Loading checkpoint shards: 100%|██████████| 17/17 [00:16<00:00,  1.04it/s]


In [9]:
mnli_model = AutoModelForSequenceClassification.from_pretrained('cross-encoder/nli-deberta-v3-large')
mnli_tokenizer = AutoTokenizer.from_pretrained('cross-encoder/nli-deberta-v3-large')

data_dir = "data/val"
data_file = "mushroom.en-val.v2.jsonl"
data_path = os.path.join(data_dir, data_file)

with open(data_path, "r") as f:
    data = [json.loads(line) for line in f]



In [None]:
sentence_1 = "Petra van Stoveren won a silver medal in the 2008 Summer Olympics in Beijing, China."
sentence_2 = "Petra van Stoveren won a golden medal in the 2008 Summer Olympics in Beijing, China."

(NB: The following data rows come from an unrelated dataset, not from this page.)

(** The rounds before that of [name] keep [Pre], the round of [name] turns
    [Pre] into [K], every round keeps [K]. *)
Lemma for_range_establish (l : list string) (name : string) (Pre K : State -> Prop)
    (body : string -> M unit) :
  name ∈ l ->
  (forall x s, x ∈ l -> x <> name -> Pre s -> exists s', body x s = Return tt s' /\ Pre s') ->
  (forall s, Pre s -> exists s', body name s = Return tt s' /\ K s') ->
  (forall x s, x ∈ l -> K s -> exists s', body x s = Return tt s' /\ K s') ->
  forall st, Pre st -> exists st', for_range l body st = Return tt st' /\ K st'.
Proof.
  intros Hin Hpre Hname HK. induction l as [|x l IH]; intros st HP.
  - now apply elem_of_nil in Hin.
  - cbn [for_range]. destruct (decide (x = name)) as [->|Hne].
    + destruct (Hname st HP) as (s1 & E1 & K1).
      rewrite (bind_Return _ _ _ _ _ E1).
      apply (for_range_invariant K); [|assumption].
      intros y s Hy. apply HK. now right.
    + destruct (Hpre x st) as (s1 & E1 & P1); [left | assumption..|].
      rewrite (bind_Return _ _ _ _ _ E1).
      apply elem_of_cons in Hin as [->|Hin]; [congruence|].
      apply IH; try assumption.
      * intros y s Hy. apply Hpre. now right.
      * intros y s Hy. apply HK. now right.
Qed.

(** A round that returns has found its flag. *)
Lemma setFlagUsingViper_Return config st st' :
  setFlagUsingViper config st = Return tt st' ->
  exists a, pflag_CommandLine st !! config = Some a
            /\ st' = set_pflag_CommandLine (set_viper st (resolved_viper a (viper st)))
                       (<[config := resolved_flag st a]> (pflag_CommandLine st)).
Proof.
  destruct (pflag_CommandLine st !! config) as [a|] eqn:E.
  - rewrite (setFlagUsingViper_found _ _ _ E). intros [= <-]. eauto.
  - destruct (setFlagUsingViper_missing _ _ E) as [msg ->]. discriminate.
Qed.

Lemma setFlagUsingViper_no_exit config st code st' :
  setFlagUsingViper config st <> Exit code st'.
Proof.
  destruct (pflag_CommandLine st !! config) as [a|] eqn:E.
  - rewrite (setFlagUsingViper_found _ _ _ E). discriminate.
  - destruct (setFlagUsingViper_missing _ _ E) as [msg ->]. discriminate.
Qed.

(** *** The flags after the resolution *)

Lemma marked_round name config st b :
  pflag_CommandLine st !! config = Some b ->
  (config = name \/ marked name st) ->
  marked name
    (set_pflag_CommandLine (set_viper st (resolved_viper b (viper st)))
       (<[config := resolved_flag st b]> (pflag_CommandLine st))).
Proof.
  intros Hb H. unfold marked. cbn.
  destruct (decide (config = name)) as [->|Hne].
  - rewrite lookup_insert_eq. eauto.
  - rewrite lookup_insert_ne by assumption. now destruct H.
Qed.

Lemma rounds_mark_all st :
  registered viperWhiteList st ->
  exists st',
    setFlagsUsingViper st = Return tt st'
    /\ forall name, name ∈ viperWhiteList ->
         exists a, pflag_CommandLine st' !! name = Some a /\ Changed a = true.
Proof.
  intros Hreg.
  destruct (rounds_return _ _ Hreg) as (st' & E & _).
  exists st'. split; [exact E|]. intros name Hin.
  destruct (for_range_establish viperWhiteList name
              (registered viperWhiteList)
              (fun s => registered viperWhiteList s /\ marked name s)
              setFlagUsingViper Hin) with (st := st) as (st2 & E2 & _ & Hm).
  - intros x s Hx _ Hs. destruct (Hs x Hx) as [b Hb].
    eexists. split; [apply setFlagUsingViper_found, Hb|]. now apply registered_round.
  - intros s Hs. destruct (Hs name Hin) as [b Hb].
    eexists. split; [apply setFlagUsingViper_found, Hb|].
    split; [now apply registered_round|]. apply marked_round; auto.
  - intros x s Hx [Hs Hm]. destruct (Hs x Hx) as [b Hb].
    eexists. split; [apply setFlagUsingViper_found, Hb|].
    split; [now apply registered_round|]. apply marked_round; auto.
  - assumption.
  - unfold setFlagsUsingViper in E. rewrite E in E2. injection E2 as <-. exact Hm.
Qed.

features = mnli_tokenizer(sentence_1, sentence_2,  padding=True, truncation=True, return_tensors="pt")
features
mnli_model.eval()
with torch.no_grad():
    outputs = mnli_model(**features)
    logits = outputs.logits
    predicted_class_idx = logits.argmax().item()
    predicted_class_name = mnli_model.config.id2label[predicted_class_idx]
    print(predicted_class_name)

In [None]:
sentence_1 = "Yes, all arachnids have antennas. However, not all of them are visible to the naked eye."
sentence_2 = "Yes, all arthropods have antennas. However, not all of them are visible to the naked eye."

features = mnli_tokenizer(sentence_1, sentence_2,  padding=True, truncation=True, return_tensors="pt")
features
mnli_model.eval()
with torch.no_grad():
    outputs = mnli_model(**features)
    logits = outputs.logits
    predicted_class_idx = logits.argmax().item()
    predicted_class_name = mnli_model.config.id2label[predicted_class_idx]
    print(predicted_class_name)

In [None]:
sentence_idx = 0
print(data[sentence_idx])

In [6]:
# print answer and where it hallucinates (hard_labels)

sentence_idx = 0
print(data[sentence_idx])

print("Answer:", data[sentence_idx]["model_output_text"])

# hard labels are boundaries that work characterwise 
hallucination_boundaries = data[sentence_idx]["hard_labels"]
print("Hallucination boundaries:", hallucination_boundaries)
for hallucination_boundary in hallucination_boundaries:
    hallucination = data[sentence_idx]["model_output_text"][hallucination_boundary[0]:hallucination_boundary[1]]
    print("Hallucination:", hallucination)

# get the probability distribution for each token generated by the model

input = data[sentence_idx]['model_input'] + " " + data[sentence_idx]['model_output_text']
input_words = input.split(" ")
words_to_skip = len(data[sentence_idx]['model_input'].split(" "))
input_ids = base_tokenizer.encode(input, return_tensors="pt").to(base_model.device)
print(input_ids.shape)
output = base_model(input_ids, return_dict=True)
print(output.logits.shape)

# do the softmax to get the probabilities for each token and keep only the topk
probabilities = output.logits.softmax(dim=-1)

topk = 10
topk_probabilities, topk_indices = probabilities.topk(topk, dim=-1)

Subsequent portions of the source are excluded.